» **WHAT IS EXPECTED**
Could you return the full listing, every line exactly as given?

§ §

(** A parameter of the structure that is not sent is zero. *)
Definition fseid_addresses (v : pfcp_fseid_ie_t) : Prop :=
  0 <= v.(fseid_ipv4_address) < 2 ^ 32 ∧
  length v.(fseid_ipv6_address) = 16%nat ∧ bytes_ok v.(fseid_ipv6_address) ∧
  (nz v.(fseid_v4) = false -> v.(fseid_ipv4_address) = 0) ∧
  (nz v.(fseid_v6) = false -> v.(fseid_ipv6_address) = repeat 0 16).

Lemma fseid_encodes v : fseid_addresses v ->
  encodes (encode_pfcp_fseid_ie_t v) (layout_fseid v) (size (layout_fseid v) / 8).
Proof.
  intros (_ & Hl & Hb & _). apply encodes_bytes, emits_ie_header. cbn [app]. do 9 emit_step.
  apply emits_opt; [intros _; apply emits_putmem; [apply bytes_ok_le_bytes|done]|apply size_octets8|].
  apply emits_when. intros _. apply emits_putmem; [done|by rewrite Hl].
Qed.

Lemma fseid_decodes v : fseid_addresses v -> layout_ok (layout_fseid v) ->
  decodes (decode_pfcp_fseid_ie_t zero_fseid) (layout_fseid v) (size (layout_fseid v) / 8) v.
Proof.
  intros (H4 & Hl & Hb & Z4 & Z6) H. unfold layout_fseid in *.
  apply layout_ok_app in H as [Hh H]. apply layout_ok_app in H as [H _].
  apply decodes_bytes, reads_ie_header; [exact Hh|]. destruct v; cbn -[le_bytes octets repeat] in *.
  do 9 read_step H. eapply reads_opt; [intros _; by apply reads_le4|done|apply size_octets8|].
  rewrite <- (app_nil_r (if nz _ then _ else _)).
  eapply reads_opt; [intros _; apply reads_mem; [done|by rewrite Hl]|done|apply size_octets8|].
  apply reads_ret.
Qed.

§ §

» **SOLUTION**
(** A parameter of the structure that is not sent is zero. *)
Definition fseid_addresses (v : pfcp_fseid_ie_t) : Prop :=
  0 <= v.(fseid_ipv4_address) < 2 ^ 32 ∧
  length v.(fseid_ipv6_address) = 16%nat ∧ bytes_ok v.(fseid_ipv6_address) ∧
  (nz v.(fseid_v4) = false -> v.(fseid_ipv4_address) = 0) ∧
  (nz v.(fseid_v6) = false -> v.(fseid_ipv6_address) = repeat 0 16).

Lemma fseid_encodes v : fseid_addresses v ->
  encodes (encode_pfcp_fseid_ie_t v) (layout_fseid v) (size (layout_fseid v) / 8).
Proof.
  intros (_ & Hl & Hb & _). apply encodes_bytes, emits_ie_header. cbn [app]. do 9 emit_step.
  apply emits_opt; [intros _; apply emits_putmem; [apply bytes_ok_le_bytes|done]|apply size_octets8|].
  apply emits_when. intros _. apply emits_putmem; [done|by rewrite Hl].
Qed.

Lemma fseid_decodes v : fseid_addresses v -> layout_ok (layout_fseid v) ->
  decodes (decode_pfcp_fseid_ie_t zero_fseid) (layout_fseid v) (size (layout_fseid v) / 8) v.
Proof.
  intros (H4 & Hl & Hb & Z4 & Z6) H. unfold layout_fseid in *.
  apply layout_ok_app in H as [Hh H]. apply layout_ok_app in H as [H _].
  apply decodes_bytes, reads_ie_header; [exact Hh|]. destruct v; cbn -[le_bytes octets repeat] in *.
  do 9 read_step H. eapply reads_opt; [intros _; by apply reads_le4|done|apply size_octets8|].
  rewrite <- (app_nil_r (if nz _ then _ else _)).
  eapply reads_opt; [intros _; apply reads_mem; [done|by rewrite Hl]|done|apply size_octets8|].
  apply reads_ret.
Qed.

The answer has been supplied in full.